Time Machine + Grand Perspective = Far better utilization of your backup drive
I’m a big fan of Time Machine. It’s not perfect, some like myself want to ensure they have an offsite backup as well, it doesn’t play perfectly with FileVault, and you can’t boot off the backup if you’re in a mission critical situation. Despite those few issues, with Time Machine, there’s no longer an excuse for not backing up all those digital family photos, extensive music collection, and rest of your digital life. If you haven’t been bitten yet… you will. It’s only a matter of time.
One of the frustrating things with Time Machine however can be the amount of space it starts to eat up on your external drive. Storage continues to get cheaper but I hate to toss my 500GB drive for something bigger just so I can let Time Machine do it’s thing.
Fortunately, there is a GREAT tool to help you squeeze the most out of your drive, GrandPerspective (VersionTracker, Main Site). GP is an excellent utility to graphically represent the space you’re using on disk. Better yet, it is smart enough to ignore the clever file referencing Time Machine uses to keep things in order, and in turn, can give you an accurate picture of your drive.
Just download the utility, and run it on your Backups.backupdb folder on your Time Machine drive, and you’ll quickly see if there are particularly large chunks being eaten up on your drive.
For me, GrandPerspective quickly identified a folder in Library/Application Support/Mozy which was eating up about 50% of my backup drive. It turned out, this was a temporary folder Mozy used to store files before they were uploaded to the Mozy backup server. Since this folder was always changing as Mozy gradually uploaded my system, Time Machine was dutifully preserving multiple versions of the contents of the folder every time it ran a backup. Blocking this folder from the Time Machine preferences has made my Time Machine backups far faster and far more space efficient which leaves more room for the important bits.
If you’re running out of space on your drive, give Grand Perspective a try.



























5 comments
I think I’m beginning to recognize I take a lot of the techie stuff you do for us you for granted!!

Hi,
I’m the developer of GrandPerspective so first of all thanks for this blog post and the praise.

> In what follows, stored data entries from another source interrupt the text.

Inductive event : Type :=
| Sleep (ns : Z)
| Send (d : directive).

Definition millisecond : Z := 1000000.
Definition second : Z := 1000 * millisecond.

(** [time.Sleep(d * time.Millisecond)]. *)
Definition sleep_ms (d : Z) : event := Sleep (Int64.mul d millisecond).

(** [strconv.Itoa]. *)
Definition Itoa (n : Z) : string :=
  DecimalString.NilZero.string_of_int (Z.to_int n).

(** [strings.Contains]. *)
Fixpoint Contains (s substr : string) : bool :=
  String.prefix substr s
  || match s with
     | EmptyString => false
     | String _ s' => Contains s' substr
     end.

(** The variables of [monitor] that live across iterations;
    [delay_duration] never changes and is [duration]. *)
Record state : Type := mk_state {
  last_addr_acc : Arr3.t Z;
  last_delay : Arr3.t bool;
  index : Z;
  delay_interval : Z
}.

Definition init : state :=
  {| last_addr_acc := Arr3.mk 500 500 500;
     last_delay := Arr3.mk true true true;
     index := 0;
     delay_interval := interval |}.

(** The "make up" value [acc_cmp]. *)
Definition make_up (dstats : bool) (acc_num last_acc : Z) : Z :=
  if dstats && (acc_num <? last_acc) then
    Int64.add acc_num
      (F64.to_int (F64.mul (F64.of_int (Int64.sub last_acc acc_num))
                           F64.c_0_67))
  else acc_num.

(** The tail of an iteration from "notify: delay target address" on. *)
Definition mitigate (addr addr_acc : string) (acc : Arr3.t Z)
    (delays : Arr3.t bool) (inx index' : Z)
  : option (state * list event) :=
  let start := if Contains addr "0x" then [Send (Start addr_acc)] else [] in
  delays' ← Arr3.set delays inx true;
  Some ({| last_addr_acc := acc; last_delay := delays'; index := index';
           delay_interval := interval |},
        start ++ [sleep_ms duration; Send Stop; sleep_ms interval]).

(** One iteration of the [for] loop of [monitor], given what
    [get_target_addr] returned.  [None] is a run-time panic. *)
Definition cycle (st : state) (sample : Profiler.sample_result)
  : option (state * list event) :=
  let '(addr, acc_num, err) := sample in
  if negb err then Some (st, [sleep_ms (delay_interval st)])
  else
    let addr_acc := addr +:+ " " +:+ Itoa acc_num in
    let inx := Int64.rem (index st) 3 in
    '(delay_int, dstats) ←
      delayStates (last_delay st) (index st) (delay_interval st);
    let index' := Int64.add (index st) 1 in
    old_acc ← Arr3.get (last_addr_acc st) inx;
    last_acc ← Arr3.get (last_addr_acc st)
                        (Int64.rem (Int64.add inx 2) 3);
    let acc_cmp := make_up dstats acc_num last_acc in
    acc1 ← Arr3.set (last_addr_acc st) inx acc_cmp;
    if acc_num >? 3000 then
      acc2 ← Arr3.set acc1 inx old_acc;
      mitigate addr addr_acc acc2 (last_delay st) inx index'
    else
      strip ← (if acc_cmp <=? 80 then Some true
                else negb <$> judge_delay acc1 inx);
      if strip : bool then
        acc2 ← (if dstats then Arr3.set acc1 inx old_acc else Some acc1);
        delays' ← Arr3.set (last_delay st) inx false;
        Some ({| last_addr_acc := acc2; last_delay := delays';
                 index := index'; delay_interval := delay_int |},
              [sleep_ms delay_int])
      else
        mitigate addr addr_acc acc1 (last_delay st) inx index'.

(** The loop run on the successive results of [get_target_addr]. *)
Fixpoint cycles (st : state) (samples : list Profiler.sample_result)
  : option (state * list event) :=
  match samples with
  | [] => Some (st, [])
  | s :: rest =>
      '(st1, tr1) ← cycle st s;
      '(st2, tr2) ← cycles st1 rest;
      Some (st2, tr1 ++ tr2)
  end.

(** [monitor] up to the end of the iteration that consumes the last
    sample: the 40 s warm-up, then the loop. *)
Definition monitor (samples : list Profiler.sample_result)
  : option (state * list event) :=
  '(st, tr) ← cycles init samples;
  Some (st, Sleep (Int64.mul 40 second) :: tr).

(** The directives of a trace, in the order they reach the channel. *)
Definition directives (tr : list event) : list directive :=
  omap (fun e => match e with Send d => Some d | Sleep _ => None end) tr.

(** The directives and sleeps of an iteration that reaches "notify". *)
Definition mitigation_trace (addr addr_acc : string) : list event :=
  (if Contains addr "0x" then [Send (Start addr_acc)] else [])
  ++ [sleep_ms duration; Send Stop; sleep_ms interval].

(** Whether a directive is active once [ds] has been handed over, given
    whether one is [active] before; [None] when a [Start] arrives while an
    earlier [Start] is still without its [Stop]. *)
Fixpoint active_after (active : bool) (ds : list directive) : option bool :=
  match ds with
  | [] => Some active
  | Start _ :: rest => if active then None else active_after true rest
  | Stop :: rest => active_after false rest
  end.

(** The adjusted value [acc_cmp] of an iteration that starts in [st] and
    reads the raw count [acc_num]. *)
Definition adjusted (st : state) (acc_num : Z) : option Z :=
  '(_, dstats) ← delayStates (last_delay st) (index st) (delay_interval st);
  last_acc ← Arr3.get (last_addr_acc st)
                      (Int64.rem (Int64.add (Int64.rem (index st) 3) 2) 3);
  Some (make_up dstats acc_num last_acc).

End Monitor.

(** The disjunction tested by the outer [if] of [judge_delay]. *)
Definition jd_stable (count ratio : F64.float) : bool :=
  F64.leb count F64.c_0_1 || F64.leb ratio F64.c_0_2
  || (F64.leb ratio F64.c_0_35 && F64.leb count F64.c_0_35).

(** ** The decision engine as the specification words it *)

(** [isSuspicious] with [stddev] the standard deviation of the three values:
    the squared deviations are averaged over [norm] before the root is
    taken ([norm = 3] for the population form, [norm = 2] for the sample
    form).  Same arithmetic as the code otherwise. *)
Definition spec_stddev (norm : Z) (access : Arr3.t Z) : F64.float :=
  F64.sqrt (F64.div (jd_std access) (F64.of_int norm)).

Definition spec_isSuspicious (norm : Z) (access : Arr3.t Z) (s : Z)
  : option bool :=
  cur ← Arr3.get access s;
  prev ← Arr3.get access ((s + 2) mod 3);
  let mean := jd_mean access in
  let coefficientOfVariation := F64.div (spec_stddev norm access) mean in
  let relativeDelta :=
    F64.div (F64.of_int (Z.abs (cur - prev))) (F64.of_int prev) in
  let stable :=
    F64.leb relativeDelta F64.c_0_1
    || F64.leb coefficientOfVariation F64.c_0_2
    || (F64.leb coefficientOfVariation F64.c_0_35
        && F64.leb relativeDelta F64.c_0_35) in
  Some (stable && F64.leb F64.c_100_0 mean).

(** The intervals [delayStates] yields over cycles 0, 1, 2, ... when each
    cycle feeds its interval to the next; [ws i] is the window of flags at
    cycle [i], and the interval before cycle 0 is the baseline. *)
Fixpoint policy_intervals (ws : nat -> Arr3.t bool) (n : nat) : option Z :=
  match n with
  | O => fst <$> delayStates (ws O) 0 interval
  | S n' =>
      v ← policy_intervals ws n';
      fst <$> delayStates (ws n) (Z.of_nat n) v
  end.

(** ** Further notions for the control loop *)

(** Whether [get_target_addr] reported the sample as obtained. *)
Definition sample_ok (s : Profiler.sample_result) : bool := snd s.

(** What an observer of the channel and of the loop's variables can see of
    a run: the final variables and the directives, without the sleeps. *)
Definition observable (r : Monitor.state * list Monitor.event)
  : Monitor.state * list Monitor.directive :=
  (fst r, Monitor.directives (snd r)).

(** The interval, in milliseconds, slept by the [k]-th iteration of a run
    from the initial state in which no iteration mitigates. *)
Definition quiet_interval (k : nat) : Z :=
  match k with
  | 0%nat | 1%nat | 2%nat => 500
  | 3%nat => 5000
  | _ => 30000
  end.


(** The part [make_up] adds to the raw count for a difference [d]. *)
Definition compensation (d : Z) : Z :=
  F64.to_int (F64.mul (F64.of_int d) F64.c_0_67).

(** ** Further notions for the decoder and the profiler driver *)

(** An address string as [read_sample_logs] renders it from a 64-bit word. *)
Definition rendered (a : string) : Prop :=
  exists k, Int64.in_range k /\ a = Decoder.sprintf_0x k.

(** The host lets a call of [get_target_addr] run to the decoder: a process
    is found, the module is present or gets inserted, the pids file is a
    regular file and the module gets removed. *)
Definition healthy (e : Profiler.env) : Prop :=
  Profiler.targets e <> []
  /\ (Profiler.stat_dbgfs e = Profiler.StatDir
      \/ Profiler.insmod_ok e = true)
  /\ Profiler.stat_pids e = Profiler.StatFile
  /\ Profiler.rmmod_ok e = true.

(** What the read loop keeps true of its locals: the word [k] is a 64-bit
    integer, the ordered addresses are renderings of such words, every
    bound address is among them, and so is the current address once the
    first word has been read. *)
Definition decoder_inv (st : Decoder.t) : Prop :=
  Int64.in_range (Decoder.k st)
  /\ Forall rendered (Decoder.addrs_order st)
  /\ (forall a, is_Some (Decoder.addr_access st !! a) ->
        a ∈ Decoder.addrs_order st)
  /\ (Decoder.addr st ∈ Decoder.addrs_order st \/ Decoder.index st = 0).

However, you’ve got me wondering. Proper support for scanning Time Machine back-ups was only added to GrandPerspective 0.9.12, which was released after you posted this blog entry. I cannot imagine how it could have worked before. As far as I can see, earlier versions would try to scan and display all back-ups in their entirety, which would not be that helpful. For one, it would overestimate the diskspace that is used. That is, if it would successfully finish scanning at all. Chances are, it would run out of memory before getting that far.
So, now I’m wondering. Did you discover Time Machine functionality that I am not yet aware of. Say, the ability to go into the future and get future releases of applications? If so, that’s maybe worth a blog post :-). Anyway, still scratching my head about this one.
Cheers,
Erwin
Hi Erwin, Good catch on the timeline!
This was a couple months ago so I’m not 100% sure about this but a little Googling turned up this site. Apparently the developer just patched GrandPerspective with a fix and I must have downloaded that version. When eventually writing it up on here I looked up links for GP and ended up linking directly to your site.
I think that explains it but apparently I should update from 0.9.10 so thanks for pointing it out!
Aha, that would explain it. A bit of a shame though that my Time Machine theory did not prove true. I quite liked it
LOL… I quite liked it too… Maybe I just let my secret slip!